お邪魔した先輩宅の灰皿にケチをつけたうえ説教するなど、まったく失礼千万な後輩であるが、こう言われると一理あるような気もしてくるのが悔しい。悔しさのあまり、「だったら吸殻を捨てるとき、新しい灰皿を上に重ねてから移動させたら大丈夫でしょうが!」と大見得を切ってみたものの、「新しい灰皿なんて持ってるんですか? それにもし持ってたとしても、その灰皿が灰まみれだったら同じことでしょう」と即座に反論され、そのまま押し黙らざるを得ないという、誠にかっこわるい展開になってしまったのだった。
思い返せば学生時代、レストランでアルバイトしていたときも、客に出す灰皿はピカピカに洗ったやつに限られていた。で、一本でも吸殻が入っていたら、その灰皿は食器洗浄器に入れてキレイにしたうえで、乾いた雑巾でキュッキュッと拭いておくものと定められていた。
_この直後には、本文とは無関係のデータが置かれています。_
Section resolved.
Context {W : Type} `{AwsLcConsts, Strerror, ErrQueue W, TokioTcp W, !TryIoLaws W, LibSsl W, Syscalls W,
  Kdf W, SslSession W, LibSslConn W}.
Implicit Types w : W.

(** A run of a function as the first and last poll of its future. *)
Definition one_poll {A} (o : outcome (A * W)) : outcome (poll A * (Fut * W)) :=
  match o with
  | Done (r, w') => Done (Ready r, (Returned, w'))
  | Panic msg => Panic msg
  | OutOfFuel => OutOfFuel
  end.

Lemma poll_handshake_prompt fuel cx w :
  poll_handshake (RF := prompt) (2 * fuel) cx HsCall w =
  match drive_handshake fuel w with
  | Done (r, w') => Done ((Ready r, HsDone), w')
  | Panic msg => Panic msg
  | OutOfFuel => OutOfFuel
  end.
Proof.
  revert w. induction fuel as [|fuel IH]; intros w; [done|].
  replace (2 * S fuel)%nat with (S (S (2 * fuel))) by lia. cbn [drive_handshake poll_handshake].
  unfold mbind, M_bind, ext, gets, mret, M_ret, poll_ready_future, prompt.
  destruct (SSL_do_handshake w) as [r w1]. destruct (r =? 1); [done|].
  destruct (SSL_get_error r w1 =? SSL_ERROR_WANT_READ).
  { cbn. destruct (readable w1) as [[[]|e] w2]; [|done]. rewrite !try_would_block. apply IH. }
  destruct (SSL_get_error r w1 =? SSL_ERROR_WANT_WRITE).
  { cbn. destruct (writable w1) as [[[]|e] w2]; [|done]. rewrite !try_would_block. apply IH. }
  case_match; [done|]. by destruct (last_error w1) as [[]| |].
Qed.
Lemma fut_poll_prompt fuel cx (e : Handshaker W) (N : M W (Result nat)) (P : nat → M W (Result unit)) w :
  (∀ w, hk_start e w =
     (let? ssl := N in
      or_drop (modify (SSL_free ssl)) (let? _ := P ssl in mret (Ok ssl))) w) →
  fut_poll (RF := prompt) (2 * fuel) cx e (Unresumed, w) =
  one_poll (or_drop (modify (close_fd (hk_fd e)))
    (let? ssl := N in
     or_drop (modify (SSL_free ssl))
       (let? _ := P ssl in
        let? _ := drive_handshake fuel in
        into_stream ssl (hk_fd e) (hk_disabled e))) w).
Proof.
  intros Hs. unfold fut_poll, fut_resume, fut_fail, or_drop, mbind, M_bind, self, lift. cbn [fst snd].
  rewrite Hs. unfold or_drop, mbind, M_bind.
  destruct (N w) as [[[ssl|err] w1]| |]; [|done..].
  destruct (P ssl w1) as [[[[]|err] w2]| |]; [|done..]. cbn [fst snd mret M_ret].
  rewrite poll_handshake_prompt.
  destruct (drive_handshake fuel w2) as [[[[]|err] w3]| |]; [|done..].
  cbn [fst snd]. by destruct (into_stream ssl _ _ w3) as [[[conn|err] w4]| |].
Qed.

End resolved.

(** ** A future in the scripted world *)

(** The readiness futures are scripted like [poll_read_ready]. *)
#[export] Instance sim_ready_future : ReadyFuture Sim := λ i cx,
  match i with READABLE => poll_read_ready cx | WRITABLE => poll_write_ready cx end.

#[export] Instance sim_ready_future_laws : ReadyFutureLaws Sim.
Proof.
  refine {| answers w := length (w_script w) |}; [|done|].
  - intros w. apply next_script_le; [done|]. by intros [] f w' [= <-].
  - intros i cx w p w' E. unfold poll_ready_future, sim_ready_future in E.
    destruct i; cbn in E; unfold next in E; destruct (w_script w) as [|[] script] eqn:Es; simplify_eq;
      split_and!; try done; cbn; rewrite ?Es; repeat case_match; cbn; try done; lia.
Defined.

(** A server future that waits for the client's first message, and is dropped. *)
Lemma futures_cancel_safe_witness :
  let e := accept_future (W := Sim) {| sc_ctx := 0; sc_ktls_disabled := false |} 5 in
  ∃ ssl i w1 w2,
    fut_poll 5 (TaskWaker 1) e (Unresumed, dialling [EvHandshake (-1) 2])
      = Done (Pending, (Suspended ssl (HsWait i), w1)) ∧
    OSsl ssl ∈ g_refs (ghost w1) ∧
    fut_drop e (Suspended ssl (HsWait i), w1) = Done (tt, (Returned, w2)) ∧
    (OSsl ssl ∉ g_refs (ghost w2)).
Proof.
  intros e. pose (s := fut_poll 5 (TaskWaker 1) e (Unresumed, dialling [EvHandshake (-1) 2])).
  destruct s as [[p [f w1]]| |] eqn:E; [|vm_compute in E; discriminate..].
  assert (∃ ssl, p = Pending ∧ f = Suspended ssl (HsWait READABLE)) as (ssl & -> & ->).
  { exists 2%nat. vm_compute in E. by injection E as <- <- <-. }
  destruct (futures_cancel_safe e 0 (server_session {| sc_ctx := 0; sc_ktls_disabled := false |} 5)
    (dialling [EvHandshake (-1) 2]) (Suspended ssl (HsWait READABLE)) w1)
    as (g & [_ Hh] & _ & (w2 & Hd & Hg) & _); [apply of_acceptor|apply dialling_refs| |done|].
  { apply rtc_once. by apply (fut_polled _ _ _ 5 (TaskWaker 1) Pending). }
  exists ssl, READABLE, w1, w2. split_and!; [exact E|by eapply holds_elem|exact Hd|].
  rewrite Hg. destruct Hh as [Hn _]. cbn. multiset_solver.
Defined.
そういや、実家の応接間のテーブルにも重量感のあるガラス製灰皿が鎮座していて、こちらのほうもいつだってピカピカに磨きあげられていた。子どもの頃、この灰皿に水を張って金魚を泳がしていたら親から大目玉を食らったことがあるが、それでも当の金魚はピンピンしていたところを見ると、それだけキレイに保たれていたのだろう。
それなのに、いざ一人暮らししてみると、灰皿を洗うという発想そのものが吹き飛んでしまうのだから情けない。おまけに来客があっても、灰まみれの灰皿をそのまま出していたのだから恥ずかしいと言うより他ない。今まで誰からも咎められなかったけれど、きっと指摘しにくくて皆黙っておられたのだろう。
ちなみに今回の灰皿は、ずいぶんと前に、当時お付き合いしていた女性から頂いたものである。バレンタインデーにハート型の陶器に入ったチョコレートを頂戴して、そのハート型の形状がタバコを置くのに好都合だったものだから、陶器を灰皿として使うようになったという次第。その後、当の女性とは諸事情あってお別れしたのだが、陶器のほうはただ使いやすいからというだけで、なんとなく愛用し続けていたのだった。
さきほど思い立って、洗剤をつけてゴシゴシ磨いてみたものの、長年にわたってこびりついたヤニはいくら洗っても一向にとれず、とうとう音を上げて断念してしまった。積年にわたる自分の心の汚れを目の当たりにしたようで、妙にバツが悪かった一件。
灰皿の汚れも心の汚れも、こびりつく前に掃除しておくほうがいいようで。